======== Records provided ========

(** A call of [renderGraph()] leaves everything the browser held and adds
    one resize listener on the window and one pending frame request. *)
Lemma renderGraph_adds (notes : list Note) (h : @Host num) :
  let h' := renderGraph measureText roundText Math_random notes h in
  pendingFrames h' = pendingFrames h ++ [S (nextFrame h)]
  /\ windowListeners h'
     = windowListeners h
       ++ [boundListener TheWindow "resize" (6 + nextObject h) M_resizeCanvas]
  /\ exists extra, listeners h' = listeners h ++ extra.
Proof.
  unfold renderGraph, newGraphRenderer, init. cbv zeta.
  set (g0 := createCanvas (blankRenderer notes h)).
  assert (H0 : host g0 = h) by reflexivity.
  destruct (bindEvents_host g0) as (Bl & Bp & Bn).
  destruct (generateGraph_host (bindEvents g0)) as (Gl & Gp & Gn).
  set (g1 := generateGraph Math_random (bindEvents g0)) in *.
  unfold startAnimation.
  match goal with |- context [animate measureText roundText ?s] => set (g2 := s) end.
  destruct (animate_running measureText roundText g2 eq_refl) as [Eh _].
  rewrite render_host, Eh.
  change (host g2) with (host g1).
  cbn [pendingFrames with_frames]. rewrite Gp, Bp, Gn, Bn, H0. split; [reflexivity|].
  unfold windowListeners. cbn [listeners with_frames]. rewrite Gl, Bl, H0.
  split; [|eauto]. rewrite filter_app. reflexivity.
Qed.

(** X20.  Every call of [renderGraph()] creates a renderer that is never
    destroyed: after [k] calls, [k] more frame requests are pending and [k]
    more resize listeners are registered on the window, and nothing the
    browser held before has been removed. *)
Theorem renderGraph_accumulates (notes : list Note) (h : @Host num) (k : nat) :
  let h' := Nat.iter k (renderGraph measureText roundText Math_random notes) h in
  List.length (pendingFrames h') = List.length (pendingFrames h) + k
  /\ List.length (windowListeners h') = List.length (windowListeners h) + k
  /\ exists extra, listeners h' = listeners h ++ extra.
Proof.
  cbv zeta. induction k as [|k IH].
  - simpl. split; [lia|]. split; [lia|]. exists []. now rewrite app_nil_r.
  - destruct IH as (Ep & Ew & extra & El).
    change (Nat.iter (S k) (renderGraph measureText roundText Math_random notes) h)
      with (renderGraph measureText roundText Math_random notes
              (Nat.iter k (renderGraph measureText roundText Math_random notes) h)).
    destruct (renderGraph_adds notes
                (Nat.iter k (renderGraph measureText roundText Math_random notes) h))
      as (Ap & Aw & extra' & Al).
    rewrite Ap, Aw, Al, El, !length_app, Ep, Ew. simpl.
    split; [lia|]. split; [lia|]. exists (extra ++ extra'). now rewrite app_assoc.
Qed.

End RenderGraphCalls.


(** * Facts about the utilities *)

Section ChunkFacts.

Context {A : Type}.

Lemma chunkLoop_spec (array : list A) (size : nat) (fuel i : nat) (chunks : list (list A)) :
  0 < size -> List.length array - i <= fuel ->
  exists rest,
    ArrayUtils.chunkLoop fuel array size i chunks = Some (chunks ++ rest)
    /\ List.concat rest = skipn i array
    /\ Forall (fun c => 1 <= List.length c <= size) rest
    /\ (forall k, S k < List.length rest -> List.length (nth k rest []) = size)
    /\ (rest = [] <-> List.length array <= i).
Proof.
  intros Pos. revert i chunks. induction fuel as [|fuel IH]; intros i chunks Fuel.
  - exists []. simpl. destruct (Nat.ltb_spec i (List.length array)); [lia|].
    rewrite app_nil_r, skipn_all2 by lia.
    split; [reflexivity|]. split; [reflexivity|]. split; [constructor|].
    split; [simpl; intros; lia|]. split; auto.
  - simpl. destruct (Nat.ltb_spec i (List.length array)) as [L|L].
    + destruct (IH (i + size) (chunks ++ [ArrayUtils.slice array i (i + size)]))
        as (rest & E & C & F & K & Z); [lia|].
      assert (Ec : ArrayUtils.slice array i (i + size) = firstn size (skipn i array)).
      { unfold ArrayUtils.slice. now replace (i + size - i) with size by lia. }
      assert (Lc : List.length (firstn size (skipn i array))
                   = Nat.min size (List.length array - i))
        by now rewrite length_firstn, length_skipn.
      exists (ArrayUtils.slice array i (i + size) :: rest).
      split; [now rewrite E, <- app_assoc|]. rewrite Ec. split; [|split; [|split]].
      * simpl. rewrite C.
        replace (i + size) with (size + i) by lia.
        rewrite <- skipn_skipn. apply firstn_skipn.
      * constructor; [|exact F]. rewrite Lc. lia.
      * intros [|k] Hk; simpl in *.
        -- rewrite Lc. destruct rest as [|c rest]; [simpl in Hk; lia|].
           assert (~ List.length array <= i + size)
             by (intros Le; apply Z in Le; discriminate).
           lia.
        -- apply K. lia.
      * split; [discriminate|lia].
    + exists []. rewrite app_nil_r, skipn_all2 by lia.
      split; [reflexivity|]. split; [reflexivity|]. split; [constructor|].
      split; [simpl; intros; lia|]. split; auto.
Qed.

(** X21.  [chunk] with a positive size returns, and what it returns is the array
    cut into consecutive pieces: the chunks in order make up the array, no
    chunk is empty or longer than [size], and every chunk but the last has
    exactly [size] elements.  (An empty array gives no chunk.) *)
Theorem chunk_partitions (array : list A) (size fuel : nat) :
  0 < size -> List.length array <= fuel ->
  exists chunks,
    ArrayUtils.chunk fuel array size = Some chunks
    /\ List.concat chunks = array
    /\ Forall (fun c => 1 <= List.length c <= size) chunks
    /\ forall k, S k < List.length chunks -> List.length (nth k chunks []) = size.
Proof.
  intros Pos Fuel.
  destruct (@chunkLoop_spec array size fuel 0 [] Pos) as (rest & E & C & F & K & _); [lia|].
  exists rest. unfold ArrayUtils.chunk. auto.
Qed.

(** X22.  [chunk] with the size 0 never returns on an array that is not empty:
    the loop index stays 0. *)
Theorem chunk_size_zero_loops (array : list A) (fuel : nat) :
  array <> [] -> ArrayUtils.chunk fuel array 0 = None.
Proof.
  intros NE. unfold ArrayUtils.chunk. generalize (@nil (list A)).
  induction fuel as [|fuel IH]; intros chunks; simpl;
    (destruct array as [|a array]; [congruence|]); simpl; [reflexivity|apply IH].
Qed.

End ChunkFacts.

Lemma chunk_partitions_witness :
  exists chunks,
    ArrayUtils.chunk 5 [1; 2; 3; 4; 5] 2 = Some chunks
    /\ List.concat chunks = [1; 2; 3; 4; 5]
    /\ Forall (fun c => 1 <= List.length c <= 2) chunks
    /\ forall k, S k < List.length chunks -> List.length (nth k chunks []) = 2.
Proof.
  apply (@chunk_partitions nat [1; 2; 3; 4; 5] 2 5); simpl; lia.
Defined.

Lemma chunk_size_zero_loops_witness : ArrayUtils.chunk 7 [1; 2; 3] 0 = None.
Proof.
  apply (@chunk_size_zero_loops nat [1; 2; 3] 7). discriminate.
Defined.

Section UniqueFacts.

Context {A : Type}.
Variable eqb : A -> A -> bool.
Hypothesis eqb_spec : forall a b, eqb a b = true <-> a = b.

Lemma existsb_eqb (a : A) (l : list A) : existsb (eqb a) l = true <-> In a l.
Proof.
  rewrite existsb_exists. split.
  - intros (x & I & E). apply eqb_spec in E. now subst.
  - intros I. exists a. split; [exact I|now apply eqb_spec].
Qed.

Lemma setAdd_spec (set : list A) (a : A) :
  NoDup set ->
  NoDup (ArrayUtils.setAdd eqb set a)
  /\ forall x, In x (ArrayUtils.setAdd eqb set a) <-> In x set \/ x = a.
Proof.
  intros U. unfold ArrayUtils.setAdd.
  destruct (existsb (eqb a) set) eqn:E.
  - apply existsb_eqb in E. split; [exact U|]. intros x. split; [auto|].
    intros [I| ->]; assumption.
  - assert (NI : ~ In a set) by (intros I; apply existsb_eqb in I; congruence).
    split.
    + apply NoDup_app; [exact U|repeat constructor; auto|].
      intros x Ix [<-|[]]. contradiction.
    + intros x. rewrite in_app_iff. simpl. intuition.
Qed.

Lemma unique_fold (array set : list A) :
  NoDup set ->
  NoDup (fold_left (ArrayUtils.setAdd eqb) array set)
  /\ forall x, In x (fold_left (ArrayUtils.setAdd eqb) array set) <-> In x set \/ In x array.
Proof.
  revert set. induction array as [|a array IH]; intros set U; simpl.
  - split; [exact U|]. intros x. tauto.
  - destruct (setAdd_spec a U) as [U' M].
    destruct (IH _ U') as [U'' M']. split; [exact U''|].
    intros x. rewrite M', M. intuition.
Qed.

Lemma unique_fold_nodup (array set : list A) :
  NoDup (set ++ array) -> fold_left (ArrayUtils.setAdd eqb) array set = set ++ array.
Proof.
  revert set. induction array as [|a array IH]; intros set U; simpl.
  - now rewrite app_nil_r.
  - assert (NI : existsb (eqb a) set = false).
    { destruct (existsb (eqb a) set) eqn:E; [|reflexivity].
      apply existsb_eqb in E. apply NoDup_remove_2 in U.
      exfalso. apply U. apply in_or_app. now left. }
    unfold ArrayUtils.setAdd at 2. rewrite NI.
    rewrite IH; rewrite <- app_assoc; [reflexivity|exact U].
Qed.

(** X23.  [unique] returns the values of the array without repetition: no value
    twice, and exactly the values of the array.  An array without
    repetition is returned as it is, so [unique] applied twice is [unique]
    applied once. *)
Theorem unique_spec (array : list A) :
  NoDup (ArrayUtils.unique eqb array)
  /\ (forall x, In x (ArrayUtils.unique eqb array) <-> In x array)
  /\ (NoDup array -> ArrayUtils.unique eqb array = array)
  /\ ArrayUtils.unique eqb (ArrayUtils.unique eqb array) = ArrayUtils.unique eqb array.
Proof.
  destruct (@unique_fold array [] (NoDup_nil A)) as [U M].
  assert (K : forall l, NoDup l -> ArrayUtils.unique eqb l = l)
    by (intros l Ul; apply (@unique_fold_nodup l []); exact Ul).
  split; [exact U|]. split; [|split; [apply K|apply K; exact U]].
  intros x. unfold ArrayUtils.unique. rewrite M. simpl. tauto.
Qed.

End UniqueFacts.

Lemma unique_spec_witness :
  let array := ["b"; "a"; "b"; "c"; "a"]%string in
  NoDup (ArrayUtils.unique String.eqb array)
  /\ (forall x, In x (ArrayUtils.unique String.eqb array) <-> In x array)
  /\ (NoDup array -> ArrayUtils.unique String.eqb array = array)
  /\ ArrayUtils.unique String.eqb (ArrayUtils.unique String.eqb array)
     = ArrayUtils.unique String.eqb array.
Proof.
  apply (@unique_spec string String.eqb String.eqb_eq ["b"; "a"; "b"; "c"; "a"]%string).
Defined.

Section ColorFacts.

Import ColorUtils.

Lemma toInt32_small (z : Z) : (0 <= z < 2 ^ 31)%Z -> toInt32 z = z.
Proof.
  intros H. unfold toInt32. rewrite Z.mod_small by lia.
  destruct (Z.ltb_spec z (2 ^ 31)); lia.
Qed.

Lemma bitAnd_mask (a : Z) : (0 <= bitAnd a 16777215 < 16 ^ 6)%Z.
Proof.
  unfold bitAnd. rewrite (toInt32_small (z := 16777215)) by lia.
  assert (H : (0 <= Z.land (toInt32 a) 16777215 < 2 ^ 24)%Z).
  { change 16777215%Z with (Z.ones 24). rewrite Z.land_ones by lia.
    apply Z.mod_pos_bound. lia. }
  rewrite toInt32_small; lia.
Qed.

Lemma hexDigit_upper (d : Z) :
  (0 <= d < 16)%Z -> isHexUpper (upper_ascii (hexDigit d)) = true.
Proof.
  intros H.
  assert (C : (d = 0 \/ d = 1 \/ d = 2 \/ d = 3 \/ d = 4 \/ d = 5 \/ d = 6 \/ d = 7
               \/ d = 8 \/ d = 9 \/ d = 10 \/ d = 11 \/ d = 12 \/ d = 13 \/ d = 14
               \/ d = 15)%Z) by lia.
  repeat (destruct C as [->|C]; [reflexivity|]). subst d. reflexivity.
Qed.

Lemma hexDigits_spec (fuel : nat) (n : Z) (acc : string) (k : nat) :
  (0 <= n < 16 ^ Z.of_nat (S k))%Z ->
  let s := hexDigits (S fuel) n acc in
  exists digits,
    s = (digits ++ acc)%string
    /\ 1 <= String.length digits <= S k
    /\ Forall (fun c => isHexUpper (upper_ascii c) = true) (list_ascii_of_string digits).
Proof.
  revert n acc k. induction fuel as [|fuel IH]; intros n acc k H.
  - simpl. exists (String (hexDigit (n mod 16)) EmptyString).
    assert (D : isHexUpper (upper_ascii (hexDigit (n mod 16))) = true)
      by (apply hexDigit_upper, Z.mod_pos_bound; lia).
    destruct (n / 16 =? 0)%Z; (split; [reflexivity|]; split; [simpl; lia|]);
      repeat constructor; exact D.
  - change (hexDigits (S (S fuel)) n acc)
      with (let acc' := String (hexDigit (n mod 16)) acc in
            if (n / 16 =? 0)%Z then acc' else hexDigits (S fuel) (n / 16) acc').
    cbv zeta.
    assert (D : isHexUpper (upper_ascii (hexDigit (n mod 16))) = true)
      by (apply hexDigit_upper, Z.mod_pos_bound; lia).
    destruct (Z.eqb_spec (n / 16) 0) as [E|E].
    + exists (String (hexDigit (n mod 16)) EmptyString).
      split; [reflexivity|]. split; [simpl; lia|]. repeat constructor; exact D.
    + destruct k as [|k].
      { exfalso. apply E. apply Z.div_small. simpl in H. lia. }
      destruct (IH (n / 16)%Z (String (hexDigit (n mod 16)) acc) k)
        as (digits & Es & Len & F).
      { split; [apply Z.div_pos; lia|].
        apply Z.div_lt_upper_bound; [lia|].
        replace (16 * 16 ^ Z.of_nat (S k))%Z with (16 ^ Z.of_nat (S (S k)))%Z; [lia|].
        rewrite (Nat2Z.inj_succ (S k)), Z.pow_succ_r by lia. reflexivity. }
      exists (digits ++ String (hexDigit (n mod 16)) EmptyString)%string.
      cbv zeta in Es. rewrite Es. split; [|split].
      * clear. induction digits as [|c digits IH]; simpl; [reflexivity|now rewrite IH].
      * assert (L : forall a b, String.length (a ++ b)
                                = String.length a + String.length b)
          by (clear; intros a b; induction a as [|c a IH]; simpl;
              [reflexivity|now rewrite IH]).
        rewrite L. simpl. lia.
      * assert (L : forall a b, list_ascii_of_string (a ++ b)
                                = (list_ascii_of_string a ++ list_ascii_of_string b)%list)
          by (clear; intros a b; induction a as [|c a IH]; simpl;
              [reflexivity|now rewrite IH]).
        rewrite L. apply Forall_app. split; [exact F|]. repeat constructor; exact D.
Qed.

========

Exercise description – Word for word, repeat the data from its first line through the line with "- destruct IH as (Ep & Ew & extra & El).", including both of those lines and no others.

Solved problem –
(** A call of [renderGraph()] leaves everything the browser held and adds
    one resize listener on the window and one pending frame request. *)
Lemma renderGraph_adds (notes : list Note) (h : @Host num) :
  let h' := renderGraph measureText roundText Math_random notes h in
  pendingFrames h' = pendingFrames h ++ [S (nextFrame h)]
  /\ windowListeners h'
     = windowListeners h
       ++ [boundListener TheWindow "resize" (6 + nextObject h) M_resizeCanvas]
  /\ exists extra, listeners h' = listeners h ++ extra.
Proof.
  unfold renderGraph, newGraphRenderer, init. cbv zeta.
  set (g0 := createCanvas (blankRenderer notes h)).
  assert (H0 : host g0 = h) by reflexivity.
  destruct (bindEvents_host g0) as (Bl & Bp & Bn).
  destruct (generateGraph_host (bindEvents g0)) as (Gl & Gp & Gn).
  set (g1 := generateGraph Math_random (bindEvents g0)) in *.
  unfold startAnimation.
  match goal with |- context [animate measureText roundText ?s] => set (g2 := s) end.
  destruct (animate_running measureText roundText g2 eq_refl) as [Eh _].
  rewrite render_host, Eh.
  change (host g2) with (host g1).
  cbn [pendingFrames with_frames]. rewrite Gp, Bp, Gn, Bn, H0. split; [reflexivity|].
  unfold windowListeners. cbn [listeners with_frames]. rewrite Gl, Bl, H0.
  split; [|eauto]. rewrite filter_app. reflexivity.
Qed.

(** X20.  Every call of [renderGraph()] creates a renderer that is never
    destroyed: after [k] calls, [k] more frame requests are pending and [k]
    more resize listeners are registered on the window, and nothing the
    browser held before has been removed. *)
Theorem renderGraph_accumulates (notes : list Note) (h : @Host num) (k : nat) :
  let h' := Nat.iter k (renderGraph measureText roundText Math_random notes) h in
  List.length (pendingFrames h') = List.length (pendingFrames h) + k
  /\ List.length (windowListeners h') = List.length (windowListeners h) + k
  /\ exists extra, listeners h' = listeners h ++ extra.
Proof.
  cbv zeta. induction k as [|k IH].
  - simpl. split; [lia|]. split; [lia|]. exists []. now rewrite app_nil_r.
  - destruct IH as (Ep & Ew & extra & El).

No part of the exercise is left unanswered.